Could you check what encoding is used by default by your python? To see it, launch python interactively (command python) and then run the code below:

import sys
print(sys.getfilesystemencoding())

It should look like that:

> python
Python 3.12.4 (main, Jun  7 2024, 00:00:00) [GCC 14.1.1 20240607 (Red Hat 14.1.1-5)] on linux
Type "help", "copyright", "credits" or "license" for more information.
>>> import sys
>>> print(sys.getfilesystemencoding())
utf-8
>>>
Szwendacz99 commented 3 months ago

Also remember that for really problematic characters in filenames (like / which is impossible to use on Linux), you can use -c parameter to replace those characters with _ char. But here it should not be necessary.

arnauos commented 3 months ago

Yep, that seems to be the issue, file system encoding seems to be in ascii while default python3 encoding is set as utf-8.

Not really sure how to work around this, exclude these chars using -c does not work.

Szwendacz99 commented 3 months ago

Yeah, now when I get closer look, I see that the exception happend not when trying to open and save file, but before that, when os.stat(path) happens. This suggests that proper fix will not be inside the script.

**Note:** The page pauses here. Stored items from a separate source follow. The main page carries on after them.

(** ** What the constructor accepts *)

(** X14: the constructor accepts exactly a double-size atlas of 760 samples
    (95 glyphs of 2 by 4) with a single-size atlas of 190 samples (95 glyphs
    of 1 by 2). A double-size atlas of another length throws "Invalid
    x2CharData" whatever the single-size atlas is; "Invalid x1CharData" is
    thrown only when the double-size atlas is right. *)
Theorem X14_constructor_checks_the_atlas_lengths (x2CharData x1CharData : list Z) :
  (length x2CharData <> 760%nat
   <-> MinimapCharRenderer.new x2CharData x1CharData = Throw "Invalid x2CharData")
  /\ (length x2CharData = 760%nat /\ length x1CharData <> 190%nat
      <-> MinimapCharRenderer.new x2CharData x1CharData
          = Throw "Invalid x1CharData")
  /\ (length x2CharData = 760%nat /\ length x1CharData = 190%nat
      <-> exists this, MinimapCharRenderer.new x2CharData x1CharData = Normal this).
Proof.
  unfold MinimapCharRenderer.new.
  change (Constants.x2_CHAR_HEIGHT * Constants.x2_CHAR_WIDTH * Constants.CHAR_COUNT)
    with 760.
  change (Constants.x1_CHAR_HEIGHT * Constants.x1_CHAR_WIDTH * Constants.CHAR_COUNT)
    with 190.
  destruct (Z.eqb_spec (Z.of_nat (length x2CharData)) 760) as [H2|H2];
    destruct (Z.eqb_spec (Z.of_nat (length x1CharData)) 190) as [H1|H1];
    cbn [negb].
  - split; [|split].
    + split; [lia | discriminate].
    + split; [lia | discriminate].
    + split; [eauto | intros _; lia].
  - split; [|split].
    + split; [lia | discriminate].
    + split; [reflexivity | intros _; lia].
    + split; [lia | intros [this [=]]].
  - split; [|split].
    + split; [reflexivity | intros _; lia].
    + split; [lia | discriminate].
    + split; [lia | intros [this [=]]].
  - split; [|split].
    + split; [reflexivity | intros _; lia].
    + split; [lia | discriminate].
    + split; [lia | intros [this [=]]].
Qed.

(** ** Character codes outside the supported range *)

Lemma _getChIndex_below (c : Z) :
  c < -63 -> _getChIndex c = - ((-63 - c) mod 95).
Proof.
  intros Hc.
  change (_getChIndex c)
    with (Z.rem (if c - 32 <? 0 then c - 32 + 95 else c - 32) 95).
  destruct (Z.ltb_spec (c - 32) 0) as [_|Hge]; [|lia].
  replace (c - 32 + 95) with (- (-63 - c)) by lia.
  rewrite Z.rem_opp_l by lia. f_equal.
  apply Z.rem_mod_nonneg; lia.
Qed.
(* A [try] block that raises has written nothing. *)
Lemma try_body_raise_frame row st e st' :
  try_body W row st = (Raise e, st') →
  store st' = store st ∧ paths_dict st' = paths_dict st ∧
  errored_ids st' = errored_ids st.
Proof.
  unfold try_body, bind. intros Heq.
  destruct (acquire_image W row st) as [[image_array|e0] st0] eqn:Hacq.
  - apply acquire_image_frame in Hacq.
    unfold save_image, bind, modify, raise in Heq.
    destruct (pixel_sum image_array =? 0)%N; simplify_eq/=. done.
  - apply acquire_image_frame in Hacq. by simplify_eq.
Qed.

(* What a [try] block that returns has written. *)
Lemma try_body_return_frame row st u st' :
  try_body W row st = (Return u, st') →
  ∃ image_array,
    pixel_sum image_array ≠ 0%N ∧
    store st' = <[image_pth row := image_array]> (store st) ∧
    paths_dict st' = <[uid row := image_pth row]> (paths_dict st) ∧
    errored_ids st' = errored_ids st.
Proof.
  unfold try_body, bind. intros Heq.
  destruct (acquire_image W row st) as [[image_array|e0] st0] eqn:Hacq; [|done].
  apply acquire_image_frame in Hacq as (Hs & Hp & He).
  unfold save_image, bind, modify, raise in Heq.
  destruct (pixel_sum image_array =? 0)%N eqn:Hsum; simplify_eq/=.
  exists image_array. apply N.eqb_neq in Hsum.
  rewrite Hs, Hp, He. done.
Qed.

Lemma process_row_cached st row im :
  store st !! image_pth row = Some im →
  process_row W st row = set_paths_dict (insert (uid row) (image_pth row)) st.
Proof. unfold process_row. by intros ->. Qed.

Lemma process_row_raise st row e st' :
  store st !! image_pth row = None →
  try_body W row st = (Raise e, st') →
  process_row W st row = set_errored_ids (λ ids, ids ++ [uid row]) st'.
Proof. unfold process_row. by intros -> ->. Qed.

Lemma process_row_return st row u st' :
  store st !! image_pth row = None →
  try_body W row st = (Return u, st') →
  process_row W st row = st'.
Proof. unfold process_row. by intros -> ->. Qed.

(* Each iteration ends in exactly one of three ways. *)
Lemma process_row_cases st row :
  (∃ im, store st !! image_pth row = Some im ∧
     process_row W st row = set_paths_dict (insert (uid row) (image_pth row)) st)
  ∨ (∃ e st', store st !! image_pth row = None ∧
       try_body W row st = (Raise e, st') ∧
       process_row W st row = set_errored_ids (λ ids, ids ++ [uid row]) st')
  ∨ (∃ u st', store st !! image_pth row = None ∧
       try_body W row st = (Return u, st') ∧
       process_row W st row = st').
Proof.
  destruct (store st !! image_pth row) as [im|] eqn:Hex.
  - left. exists im. split; [done|]. by apply (process_row_cached _ _ im).
  - right. destruct (try_body W row st) as [[u|e] st'] eqn:Hbody.
    + right. exists u, st'. split_and!; try done. by apply (process_row_return _ _ u).
    + left. exists e, st'. split_and!; try done. by apply (process_row_raise _ _ e).
Qed.

Lemma acquisition_loop_snoc st rows row :
  acquisition_loop W st (rows ++ [row])
    = process_row W (acquisition_loop W st rows) row.
Proof. unfold acquisition_loop. by rewrite foldl_app. Qed.

Lemma acquisition_loop_app st rows1 rows2 :
  acquisition_loop W st (rows1 ++ rows2)
    = acquisition_loop W (acquisition_loop W st rows1) rows2.
Proof. unfold acquisition_loop. by rewrite foldl_app. Qed.

(* The loop only ever adds to the failure list and to [paths_dict]. *)
Lemma process_row_mono st row :
  (∀ u, u ∈ errored_ids st → u ∈ errored_ids (process_row W st row)) ∧
  (∀ u, u ∈ dom (paths_dict st) → u ∈ dom (paths_dict (process_row W st row))).
Proof.
  destruct (process_row_cases st row)
    as [(im & _ & ->)|[(e & st' & _ & Hb & ->)|(u0 & st' & _ & Hb & ->)]]; simpl.
  - split; [done|]. intros u Hu. rewrite dom_insert_L. set_solver.
  - apply try_body_raise_frame in Hb as (_ & Hp & He). rewrite Hp, He.
    split; [|done]. intros u Hu. apply elem_of_app. by left.
  - apply try_body_return_frame in Hb as (im & _ & _ & Hp & He). rewrite Hp, He.
    split; [done|]. intros u Hu. rewrite dom_insert_L. set_solver.
Qed.

Lemma acquisition_loop_mono st rows :
  (∀ u, u ∈ errored_ids st → u ∈ errored_ids (acquisition_loop W st rows)) ∧
  (∀ u, u ∈ dom (paths_dict st) → u ∈ dom (paths_dict (acquisition_loop W st rows))).
Proof.
  revert st. induction rows as [|row rows IH]; intros st; [done|].
  change (acquisition_loop W st (row :: rows))
    with (acquisition_loop W (process_row W st row) rows).
  destruct (IH (process_row W st row)) as [IHe IHp].
  destruct (process_row_mono st row) as [He Hp].
  split; intros u Hu; [apply IHe, He|apply IHp, Hp]; done.
Qed.

(* Every iteration records its sample in one of the two accumulators. *)
Lemma process_row_outcome st row :
  uid row ∈ dom (paths_dict (process_row W st row)) ∨
  uid row ∈ errored_ids (process_row W st row).
Proof.
  destruct (process_row_cases st row)
    as [(im & _ & ->)|[(e & st' & _ & Hb & ->)|(u0 & st' & _ & Hb & ->)]]; simpl.
  - left. rewrite dom_insert_L. set_solver.
  - right. apply elem_of_app. right. left.
  - left. apply try_body_return_frame in Hb as (im & _ & _ & Hp & _).
    rewrite Hp, dom_insert_L. set_solver.
Qed.

End pipeline_facts.

(** ** Claims about the acquisition loop *)

Section empty_search.
Context `{SortValues} (W : world).

(* An empty search result in a notebook where no scene was ever selected:
   [item_platform] is undefined, the sample fails and nothing is fetched. *)
Lemma empty_search_without_selection st row search_bbox :
  store st !! image_pth row = None →
  get_bounding_box (geo W) (latitude row) (longitude row) 1000 = Return search_bbox →
  catalog_search W search_bbox (get_date_range (date row) 15) = Return [] →
  loop_vars st = None →
  errored_ids (process_row W st row) = errored_ids st ++ [uid row] ∧
  store (process_row W st row) = store st ∧
  calls (process_row W st row)
    = calls st ++ [SearchCall search_bbox (get_date_range (date row) 15)].
Proof.
  intros Hst Hbox Hsearch Hvars.
  unfold process_row. rewrite Hst. unfold_M.
  rewrite Hbox. simpl. rewrite Hsearch. simpl. rewrite Hvars. done.
Qed.

(* An empty search result after an earlier iteration selected a scene: the
   branch for [len(items) == 0] does nothing, the variables of the earlier
   iteration are still bound, and that scene is cropped and saved under the
   current sample's name. *)
Lemma empty_search_reuses_selection st row search_bbox best_item item_platform
    item_date image_array :
  store st !! image_pth row = None →
  get_bounding_box (geo W) (latitude row) (longitude row) 1000 = Return search_bbox →
  catalog_search W search_bbox (get_date_range (date row) 15) = Return [] →
  loop_vars st = Some (Selected best_item item_platform item_date) →
  (if is_sentinel item_platform
   then crop_sentinel_image W best_item search_bbox
   else crop_landsat_image W best_item search_bbox) = Return image_array →
  pixel_sum image_array ≠ 0%N →
  store (process_row W st row) !! image_pth row = Some image_array ∧
  paths_dict (process_row W st row) !! uid row = Some (image_pth row) ∧
  errored_ids (process_row W st row) = errored_ids st.
Proof.
  intros Hst Hbox Hsearch Hvars Hcrop Hsum.
  apply N.eqb_neq in Hsum.
  unfold process_row. rewrite Hst. unfold_M.
  rewrite Hbox. simpl. rewrite Hsearch. simpl. rewrite Hvars.
  destruct (is_sentinel item_platform); simpl; rewrite Hcrop, Hsum; simpl;
    by rewrite !lookup_insert_eq.
Qed.

End empty_search.

(** C1, at a failing input. Two samples at the same place: the catalog has a
    Sentinel-2 scene for the first and no scene at all for the second. The
    second sample is not recorded as failed: the scene selected for the first
    sample is cropped again and saved as the second sample's image. *)
Theorem empty_search_is_not_recorded_as_failure :
  ∃ search_bbox,
    get_bounding_box (geo Examples.one_scene_world)
      (latitude Examples.aabm) (longitude Examples.aabm) 1000 = Return search_bbox ∧
    catalog_search Examples.one_scene_world search_bbox
      (get_date_range (date Examples.aabm) 15) = Return [] ∧
    errored_ids (get_data Examples.one_scene_world ∅ None [Examples.aabn; Examples.aabm])
      = [] ∧
    store (get_data Examples.one_scene_world ∅ None [Examples.aabn; Examples.aabm])
      !! "aabm.png" = Some [10; 20; 30]%N ∧
    paths_dict (get_data Examples.one_scene_world ∅ None [Examples.aabn; Examples.aabm])
      !! "aabm" = Some "aabm.png" ∧
    calls (get_data Examples.one_scene_world ∅ None [Examples.aabn; Examples.aabm])
      = [SearchCall search_bbox (736192, 736207);
         CropSentinelCall Examples.sentinel_0820 search_bbox;
         SearchCall search_bbox (736813, 736828);
         CropSentinelCall Examples.sentinel_0820 search_bbox].
Proof.
  eexists. split; [vm_compute; reflexivity|].
  split_and!; vm_compute; reflexivity.
Qed.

I was able to reproduce this error using container with python 3.6, where after setting variables export LC_CTYPE=en_NZ; export LANG=en_NZ; the sys.getfilesystemencoding() was returnin ascii, but with latest python which is 3.12 on my system, it was rather returning iso8859-1 which is extended version of ascii, and there charactesrs àáèéìíòóùú were working. Currently the default for LANG on modern Linuxes is en_US.UTF-8, and with that you should get full utf-8 support here.

You probably should try fixing the system locale, and/or upgrade python. You could try setting variables before launching python:

export LC_CTYPE=en_US.UTF-8; 
export LANG=en_US.UTF-8;
python;

to see if problem is fixed. It might not be if those locales are not installed in your system.

arnauos commented 3 months ago

I'm currently locked @ python 3.6. Now that issue is clear I'm going to spin up a docker container with python to run the export process without the system limitations 👍

Thank you very much for the support, really helped me pointing to the right path!

Szwendacz99 commented 3 months ago

Yes, containers are a good way. I will close for now, feel free to reopen, if encoding issues persist.